Task item:
From the listing below, copy each line that contains the word "rint".

--- Source data ---

(** * Orchestration core: Ralph loop, memory learning, session store,
    realtime bus and agent manager

  A shallow embedding of the Python sources under
  [agentic-framework-main/orchestrator/service/] together with the
  properties stated about them.  Python dictionaries used as maps are
  [gmap]s, dictionaries whose iteration order matters are association
  lists in insertion order, [None]-able values are [option]s, raising an
  exception is an explicit result, and the outside world (sub-processes,
  the language model, the memory service, sockets) is an explicit input
  of each operation. *)

From Stdlib Require Import ZArith QArith String Ascii DecimalString DecimalZ Sorted Permutation.
From stdpp Require Import gmap strings list.

Local Open Scope string_scope.
Local Open Scope Z_scope.

Set Warnings "-clear-no-such-hyp".

(** ** Python string primitives *)

Module PyStr.

(** A Python [str] is modelled by its UTF-8 bytes.  [lower_ascii] lowers an
    ASCII capital and leaves every other byte.  For the searches and
    comparisons below this agrees with [str.lower()]: the words looked for
    are ASCII, and the only characters beyond ASCII whose lower case holds
    an ASCII letter give [k], which none of the words holds, or [i]
    followed by a combining mark, which none of the words continues. *)
Definition lower_ascii (c : ascii) : ascii :=
  let n := nat_of_ascii c in
  if (Nat.leb 65 n && Nat.leb n 90)%bool then ascii_of_nat (n + 32) else c.

(** [s.lower()] *)
Fixpoint lower (s : string) : string :=
  match s with
  | EmptyString => EmptyString
  | String c s' => String (lower_ascii c) (lower s')
  end.

(** [needle in hay] *)
Fixpoint contains (needle hay : string) : bool :=
  if String.prefix needle hay then true
  else match hay with
       | EmptyString => false
       | String _ hay' => contains needle hay'
       end.

(** [str(n)] for an integer. *)
Definition str_int (n : Z) : string := NilZero.string_of_int (Z.to_int n).

(** [sep.join(parts)] *)
Fixpoint join (sep : string) (parts : list string) : string :=
  match parts with
  | [] => ""
  | [p] => p
  | p :: rest => p ++ sep ++ join sep rest
  end.

(** [sorted(items, key=key)]: Python's sort is stable, so it is the
    insertion of each element before the first later element whose key is
    not smaller. *)
Section Sorted.
Context {A : Type} (key : A -> Z).

Fixpoint insert_sorted (x : A) (l : list A) : list A :=
  match l with
  | [] => [x]
  | y :: l' => if key x <=? key y then x :: y :: l' else y :: insert_sorted x l'
  end.

Definition sorted (l : list A) : list A := foldr insert_sorted [] l.
End Sorted.

(** [l[start:]] for a Python list: a negative [start] counts from the end. *)
Definition slice_from {A : Type} (start : Z) (l : list A) : list A :=
  if start <? 0
  then drop (Z.to_nat (Z.max 0 (Z.of_nat (length l) + start))) l
  else drop (Z.to_nat start) l.
(** * Analysis pipeline of the forecasting backend

    A shallow embedding of [backend/app/utils/forecasting.py]:
    [normalize_columns], [calculate_metrics], [detect_anomalies] (with its
    inner [classify_severity]) and [generate_insights], together with the
    column check and the metrics step of [generate_forecast] and the text
    cleaning of [generate_pdf_report] in [backend/app/utils/reporting.py].

    NumPy and pandas compute on IEEE 754 binary64 values.  They are modelled
    by [spec_float] with the binary64 parameters (53 bits of precision,
    exponent bound 1024), so NaN, the two infinities and the two zeros are
    all present and every operation rounds to nearest even. *)

From Stdlib Require Import ZArith List Bool String Ascii Lia Sorted.
From Stdlib Require Import Floats.SpecFloat.
Import ListNotations.

Local Open Scope Z_scope.

(** ** Binary64 arithmetic *)

Definition float : Type := spec_float.

Module F64.

Definition prec : Z := 53.
Definition emax : Z := 1024.

Definition nan : float := S754_nan.
Definition inf : float := S754_infinity false.
Definition neg_inf : float := S754_infinity true.
Definition zero : float := S754_zero false.
Definition neg_zero : float := S754_zero true.

(** Conversion of an integer literal ([20], [100], [len(a)]). *)
Definition of_Z (n : Z) : float := binary_normalize prec emax n 0 false.

Definition add : float -> float -> float := SFadd prec emax.
Definition sub : float -> float -> float := SFsub prec emax.
Definition mul : float -> float -> float := SFmul prec emax.
Definition div : float -> float -> float := SFdiv prec emax.
Definition sqrt : float -> float := SFsqrt prec emax.
Definition abs : float -> float := SFabs.

Definition ltb : float -> float -> bool := SFltb.
Definition leb : float -> float -> bool := SFleb.
Definition eqb : float -> float -> bool := SFeqb.
(** [x > y] is [y < x]; both are false as soon as one side is NaN. *)
Definition gtb (x y : float) : bool := SFltb y x.

Definition isnan (x : float) : bool :=
  match x with S754_nan => true | _ => false end.

Definition isinf (x : float) : bool :=
  match x with S754_infinity _ => true | _ => false end.

Definition is_finite (x : float) : bool :=
  match x with S754_zero _ | S754_finite _ _ _ => true | _ => false end.

Definition is_zero (x : float) : bool :=
  match x with S754_zero _ => true | _ => false end.

(** [np.rint]: round to the nearest integer, ties to even, keeping the
    sign of a result that rounds to zero. *)
Definition rint (x : float) : float :=
  match x with
  | S754_finite s m e =>
      if 0 <=? e then x
      else
        let d := 2 ^ (- e) in
        let q := Zpos m / d in
        let r := Zpos m mod d in
        let n := match 2 * r ?= d with
                 | Lt => q
                 | Gt => q + 1
                 | Eq => if Z.even q then q else q + 1
                 end in
        match n with
        | Z0 => S754_zero s
        | _ => binary_normalize prec emax (if s then - n else n) 0 s
        end
  | _ => x
  end.

(** [round(x, d)] on a [numpy.float64]: NumPy multiplies by [10**d],
    applies [rint] and divides again. *)
Definition np_round (x : float) (decimals : Z) : float :=
  let factor := of_Z (10 ^ decimals) in
  div (rint (mul x factor)) factor.

(** [np.sum] of a one-dimensional float64 array is NumPy's pairwise
    summation.  [unrolled_sum] is its block loop: eight accumulators, which
    start as the first eight terms, take the following terms eight at a
    time; they are then added two by two, and the terms left over after the
    last full group of eight are added one by one. *)
Fixpoint unrolled_sum (r0 r1 r2 r3 r4 r5 r6 r7 : float) (a : list float)
  : float :=
  match a with
  | a0 :: a1 :: a2 :: a3 :: a4 :: a5 :: a6 :: a7 :: a' =>
      unrolled_sum (add r0 a0) (add r1 a1) (add r2 a2) (add r3 a3)
                   (add r4 a4) (add r5 a5) (add r6 a6) (add r7 a7) a'
  | _ =>
      fold_left add a
        (add (add (add r0 r1) (add r2 r3)) (add (add r4 r5) (add r6 r7)))
  end.

Definition pw_blocksize : nat := 128.

(** Where an array longer than [pw_blocksize] is cut: at half its length,
    rounded down to a multiple of eight. *)
Definition pw_split (n : nat) : nat := (n / 2 - (n / 2) mod 8)%nat.

(** Fewer than eight terms are added from left to right, starting at [0.0];
    up to [pw_blocksize] terms go through the block loop; a longer array is
    cut in two and the sums of the two parts are added.  [depth] bounds the
    number of nested cuts; [pairwise_sum_eq] below shows that the length of
    the array is always enough. *)
Fixpoint pairwise_sum (depth : nat) (a : list float) : float :=
  match a with
  | a0 :: a1 :: a2 :: a3 :: a4 :: a5 :: a6 :: a7 :: a' =>
      if Nat.leb (List.length a) pw_blocksize then
        unrolled_sum a0 a1 a2 a3 a4 a5 a6 a7 a'
      else
        match depth with
        | S depth =>
            let n2 := pw_split (List.length a) in
            add (pairwise_sum depth (firstn n2 a))
                (pairwise_sum depth (skipn n2 a))
        | O => unrolled_sum a0 a1 a2 a3 a4 a5 a6 a7 a'
        end
  | _ => fold_left add a zero
  end.

(** The reduction [np.add.reduce] starts from the identity [0.0] of the
    addition and adds the pairwise sum of the array to it.  (The sign of a
    zero sum depends on the sign of the zeros the sum starts from; it plays
    no part for arrays of absolute values and of squares, which are the
    arrays summed here.) *)
Definition np_sum (a : list float) : float :=
  add zero (pairwise_sum (List.length a) a).

(** [np.mean]: the sum divided by the number of elements. *)
Definition np_mean (a : list float) : float :=
  div (np_sum a) (of_Z (Z.of_nat (List.length a))).

End F64.

(** ** Anomaly detection *)

Inductive severity_level := Low | Medium | High.

(** The inner function of [detect_anomalies]. *)
Definition classify_severity (pct : float) : severity_level :=
  if F64.gtb pct (F64.of_Z 20) then High
  else if F64.gtb pct (F64.of_Z 10) then Medium
  else Low.

(** A row of the [actuals] frame, of the [forecast] frame and of their
    inner join on [ds].  Timestamps are instants counted as integers. *)
Record actual_row := { a_ds : Z; a_y : float }.

Record forecast_row :=
  { f_ds : Z; f_yhat : float; f_yhat_lower : float; f_yhat_upper : float }.

Record merged_row :=
  { m_ds : Z; m_y : float;
    m_yhat_lower : float; m_yhat_upper : float; m_yhat : float }.

Record anomaly :=
  { an_ds : Z; an_y : float; an_yhat : float;
    an_yhat_lower : float; an_yhat_upper : float;
    an_severity : float; an_severity_level : severity_level }.

(** [pd.merge(actuals, forecast[...], on='ds', how='inner')]: every pair of
    rows with the same timestamp, in the order of the left frame. *)
Definition merge (actuals : list actual_row) (forecast : list forecast_row)
  : list merged_row :=
  flat_map
    (fun a =>
       map (fun f => {| m_ds := a_ds a; m_y := a_y a;
                        m_yhat_lower := f_yhat_lower f;
                        m_yhat_upper := f_yhat_upper f;
                        m_yhat := f_yhat f |})
           (filter (fun f => a_ds a =? f_ds f) forecast))
    actuals.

---

Response:
(** [np.rint]: round to the nearest integer, ties to even, keeping the
Definition rint (x : float) : float :=
    applies [rint] and divides again. *)
  div (rint (mul x factor)) factor.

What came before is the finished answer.